I do see a few artefacts in the final dataset. What would you suggest to reduce such artefacts?
The main parameters you will want to play with will be the chunk size and the overlap size (the "depth" parameter to map_overlap). The larger the depth, the less edge artifact you should see, but the more "wasted" work you're doing. Also read up on the other parameters and just try things, it will take some experimenting.

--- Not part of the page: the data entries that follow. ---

Definition set_txdw (r : IMaskRegister) (v : bool) : IMaskRegister := {|
  txdw := v; txqe := txqe r; lsc := lsc r; rxdmto := rxdmto r; dsw := dsw r; rxo := rxo r;
  rxto := rxto r; mdac := mdac r; phyint := phyint r; lsecpn := lsecpn r; txd_low := txd_low r |}.
Definition set_txqe (r : IMaskRegister) (v : bool) : IMaskRegister := {|
  txdw := txdw r; txqe := v; lsc := lsc r; rxdmto := rxdmto r; dsw := dsw r; rxo := rxo r;
  rxto := rxto r; mdac := mdac r; phyint := phyint r; lsecpn := lsecpn r; txd_low := txd_low r |}.
Definition set_lsc (r : IMaskRegister) (v : bool) : IMaskRegister := {|
  txdw := txdw r; txqe := txqe r; lsc := v; rxdmto := rxdmto r; dsw := dsw r; rxo := rxo r;
  rxto := rxto r; mdac := mdac r; phyint := phyint r; lsecpn := lsecpn r; txd_low := txd_low r |}.
Definition set_rxdmto (r : IMaskRegister) (v : bool) : IMaskRegister := {|
  txdw := txdw r; txqe := txqe r; lsc := lsc r; rxdmto := v; dsw := dsw r; rxo := rxo r;
  rxto := rxto r; mdac := mdac r; phyint := phyint r; lsecpn := lsecpn r; txd_low := txd_low r |}.
Definition set_dsw (r : IMaskRegister) (v : bool) : IMaskRegister := {|
  txdw := txdw r; txqe := txqe r; lsc := lsc r; rxdmto := rxdmto r; dsw := v; rxo := rxo r;
  rxto := rxto r; mdac := mdac r; phyint := phyint r; lsecpn := lsecpn r; txd_low := txd_low r |}.
Definition set_rxo (r : IMaskRegister) (v : bool) : IMaskRegister := {|
  txdw := txdw r; txqe := txqe r; lsc := lsc r; rxdmto := rxdmto r; dsw := dsw r; rxo := v;
  rxto := rxto r; mdac := mdac r; phyint := phyint r; lsecpn := lsecpn r; txd_low := txd_low r |}.
Definition set_rxto (r : IMaskRegister) (v : bool) : IMaskRegister := {|
  txdw := txdw r; txqe := txqe r; lsc := lsc r; rxdmto := rxdmto r; dsw := dsw r; rxo := rxo r;
  rxto := v; mdac := mdac r; phyint := phyint r; lsecpn := lsecpn r; txd_low := txd_low r |}.
Definition set_mdac (r : IMaskRegister) (v : bool) : IMaskRegister := {|
  txdw := txdw r; txqe := txqe r; lsc := lsc r; rxdmto := rxdmto r; dsw := dsw r; rxo := rxo r;
  rxto := rxto r; mdac := v; phyint := phyint r; lsecpn := lsecpn r; txd_low := txd_low r |}.
Definition set_phyint (r : IMaskRegister) (v : bool) : IMaskRegister := {|
  txdw := txdw r; txqe := txqe r; lsc := lsc r; rxdmto := rxdmto r; dsw := dsw r; rxo := rxo r;
  rxto := rxto r; mdac := mdac r; phyint := v; lsecpn := lsecpn r; txd_low := txd_low r |}.
Definition set_lsecpn (r : IMaskRegister) (v : bool) : IMaskRegister := {|
  txdw := txdw r; txqe := txqe r; lsc := lsc r; rxdmto := rxdmto r; dsw := dsw r; rxo := rxo r;
  rxto := rxto r; mdac := mdac r; phyint := phyint r; lsecpn := v; txd_low := txd_low r |}.
Definition set_txd_low (r : IMaskRegister) (v : bool) : IMaskRegister := {|
  txdw := txdw r; txqe := txqe r; lsc := lsc r; rxdmto := rxdmto r; dsw := dsw r; rxo := rxo r;
  rxto := rxto r; mdac := mdac r; phyint := phyint r; lsecpn := lsecpn r; txd_low := v |}.

End IMask.

Module Cause.

Record InterruptCauseRegister := {
  txdw : bool;
  txqe : bool;
  lsc : bool;
  rxdmt : bool;
  dsw : bool;
  rxo : bool;
  rxt : bool;
  txd_low : bool;
  int_asserted : bool }.

Definition cause_from (raw : Z) : InterruptCauseRegister := {|
  txdw := bit raw 0;
  txqe := bit raw 1;
  lsc := bit raw 2;
  rxdmt := bit raw 4;
  dsw := bit raw 5;
  rxo := bit raw 6;
  rxt := bit raw 7;
  txd_low := bit raw 15;
  int_asserted := bit raw 31 |}.

Definition cause_into (r : InterruptCauseRegister) : Z :=
  let result := 0 in
  let result := set_if (txdw r) 0 result in
  let result := set_if (txqe r) 1 result in
  let result := set_if (lsc r) 2 result in
  let result := set_if (rxdmt r) 4 result in
  let result := set_if (dsw r) 5 result in
  let result := set_if (rxo r) 6 result in
  let result := set_if (rxt r) 7 result in
  let result := set_if (txd_low r) 15 result in
  set_if (int_asserted r) 31 result.

Definition cause_default : InterruptCauseRegister := {|
  txdw := false; txqe := false; lsc := false; rxdmt := false; dsw := false; rxo := false;
  rxt := false; txd_low := false; int_asserted := false |}.

Definition cause_set_txdw (r : InterruptCauseRegister) (v : bool) : InterruptCauseRegister := {|
  txdw := v; txqe := txqe r; lsc := lsc r; rxdmt := rxdmt r; dsw := dsw r; rxo := rxo r;
  rxt := rxt r; txd_low := txd_low r; int_asserted := int_asserted r |}.
Definition cause_set_txqe (r : InterruptCauseRegister) (v : bool) : InterruptCauseRegister := {|
  txdw := txdw r; txqe := v; lsc := lsc r; rxdmt := rxdmt r; dsw := dsw r; rxo := rxo r;
  rxt := rxt r; txd_low := txd_low r; int_asserted := int_asserted r |}.
Definition cause_set_txd_low (r : InterruptCauseRegister) (v : bool) : InterruptCauseRegister := {|
  txdw := txdw r; txqe := txqe r; lsc := lsc r; rxdmt := rxdmt r; dsw := dsw r; rxo := rxo r;
  rxt := rxt r; txd_low := v; int_asserted := int_asserted r |}.
Definition cause_set_asserted (r : InterruptCauseRegister) (v : bool) : InterruptCauseRegister := {|
  txdw := txdw r; txqe := txqe r; lsc := lsc r; rxdmt := rxdmt r; dsw := dsw r; rxo := rxo r;
  rxt := rxt r; txd_low := txd_low r; int_asserted := v |}.

End Cause.

Import Ctrl Status IMask Cause.

(** ** Proofs *)

Lemma bit_testbit raw n : 0 ≤ n → bit raw n = Z.testbit raw n.
Proof.
  intros Hn. unfold bit. change 1 with (Z.ones 1). rewrite Z.land_ones, Z.pow_1_r by lia.
  rewrite <- Z.bit0_mod, Z.shiftr_spec, Z.add_0_l by lia. by destruct (Z.testbit raw n).
Qed.

Lemma testbit_set_if b n result k :
  0 ≤ n → 0 ≤ k → Z.testbit (set_if b n result) k = (Z.testbit result k || (b && (k =? n)))%bool.
Proof.
  intros Hn Hk. unfold set_if. destruct b; simpl; [| by rewrite orb_false_r].
  rewrite Z.lor_spec, Z.shiftl_1_l, Z.pow2_bits_eqb by lia. by rewrite (Z.eqb_sym n k).
Qed.

(** The bits a register has. *)
Definition mask_of (ns : list Z) : Z := foldr (λ n m, Z.lor (Z.shiftl 1 n) m) 0 ns.

Lemma testbit_mask_of ns k :
  0 ≤ k → Forall (λ n, 0 ≤ n) ns → Z.testbit (mask_of ns) k = existsb (Z.eqb k) ns.
Proof.
  intros Hk Hns. induction Hns as [| n ns Hn Hns IH]; simpl; [apply Z.testbit_0_l |].
  rewrite Z.lor_spec, Z.shiftl_1_l, Z.pow2_bits_eqb, IH by lia. by rewrite (Z.eqb_sym n k).
Qed.

Definition ctrl_bits : list Z := [0; 2; 8; 9; 11; 12; 16; 17; 24; 25; 26; 27; 28; 30; 31].
Definition imask_bits : list Z := [0; 1; 2; 4; 5; 6; 7; 9; 12; 14; 15].
Definition cause_bits : list Z := [0; 1; 2; 4; 5; 6; 7; 15; 31].

(** Read the bits of a register built with [set_if]. *)
Ltac reg_bits :=
  rewrite ?bit_testbit by lia;
  rewrite ?testbit_set_if by lia;
  rewrite ?Z.testbit_0_l.

Lemma bit_at raw n k : 0 ≤ n → (bit raw n && (k =? n))%bool = (Z.testbit raw k && (k =? n))%bool.
Proof. intros Hn. destruct (Z.eqb_spec k n) as [-> |]; [by rewrite bit_testbit | by rewrite !andb_false_r]. Qed.

Lemma testbit_speed s k :
  uint 2 s → 0 ≤ k →
  Z.testbit (shl_w 32 s 8) k
  = ((Z.testbit s 0 && (k =? 8)) || (Z.testbit s 1 && (k =? 9)))%bool.
Proof.
  intros Hs Hk. unfold shl_w. rewrite cast_small.
  2: { unfold uint in *. rewrite Z.shiftl_mul_pow2 by lia. lia. }
  rewrite Z.shiftl_spec by lia.
  destruct (Z.eqb_spec k 8) as [-> |]; [by rewrite andb_true_r, andb_false_r, orb_false_r |].
  destruct (Z.eqb_spec k 9) as [-> |]; [by rewrite andb_true_r, andb_false_r |].
  rewrite !andb_false_r.
  destruct (Z.ltb_spec k 8); [apply Z.testbit_neg_r; lia |].
  apply (uint_testbit 2); [done | lia].
Qed.

(** The interrupt mask register.  Every register value survives the trip
    to the word the card gets and back, and a word read from the card loses
    exactly the bits the record does not have. *)
Lemma imask_roundtrip (r : IMaskRegister) (raw : Z) :
  imask_from (imask_into r) = r
  ∧ imask_into (imask_from raw) = Z.land raw (mask_of imask_bits).
Proof.
  split.
  - unfold imask_from, imask_into. reg_bits. cbn [Z.eqb Pos.eqb]. destruct r; simpl.
    by rewrite ?andb_false_r, ?andb_true_r, ?orb_false_r.
  - apply Z.bits_inj'. intros k Hk. unfold imask_into, imask_from. cbn [txdw txqe lsc rxdmto dsw rxo
      rxto mdac phyint lsecpn txd_low IMask.txdw IMask.txqe IMask.lsc IMask.rxdmto IMask.dsw
      IMask.rxo IMask.rxto IMask.mdac IMask.phyint IMask.lsecpn IMask.txd_low].
    rewrite Z.land_spec, testbit_mask_of by (done || by repeat constructor).
    rewrite !testbit_set_if, !bit_at, Z.testbit_0_l by lia. unfold imask_bits. cbn [existsb].
    btauto.
Qed.

(** The interrupt cause register, in the same sense.  The word that requests
    a transmit interrupt ([E1000Card::init]) reads back as that cause alone. *)
Lemma cause_roundtrip (r : InterruptCauseRegister) (raw : Z) :
  cause_from (cause_into r) = r
  ∧ cause_into (cause_from raw) = Z.land raw (mask_of cause_bits)
  ∧ cause_into (cause_set_asserted (cause_set_txd_low cause_default true) false) = 2 ^ 15.
Proof.
  split_and!; [| | done].
  - unfold cause_from, cause_into. reg_bits. cbn [Z.eqb Pos.eqb]. destruct r; simpl.
    by rewrite ?andb_false_r, ?andb_true_r, ?orb_false_r.
  - apply Z.bits_inj'. intros k Hk. unfold cause_into, cause_from. cbn [Cause.txdw Cause.txqe
      Cause.lsc Cause.rxdmt Cause.dsw Cause.rxo Cause.rxt Cause.txd_low Cause.int_asserted].
    rewrite Z.land_spec, testbit_mask_of by (done || by repeat constructor).
    rewrite !testbit_set_if, !bit_at, Z.testbit_0_l by lia. unfold cause_bits. cbn [existsb].
    btauto.
Qed.

Lemma speed_of_raw raw : uint 2 (Z.land (Z.shiftr raw 8) 3).
Proof. apply uint_land; [lia | by vm_compute]. Qed.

https://docs.dask.org/en/stable/generated/dask.array.overlap.map_overlap.html
Hi Talley, I am trying to use
pycudadecon
on large 3D datasets generated with our gaussian ligthsheet. As you may be aware, the datasets are large and loading the entire volume during decon leads to memory issues.I have acquired PSFs but wanted to reach out about your suggestions for doing this using dask-arrays for efficient GPU/CPU memory usage when running decon jobs using GPU on my cluster. Any notebooks/scripts that you may have that uses pycudadecon+dask to help me get started? Much appreciated. Thank you.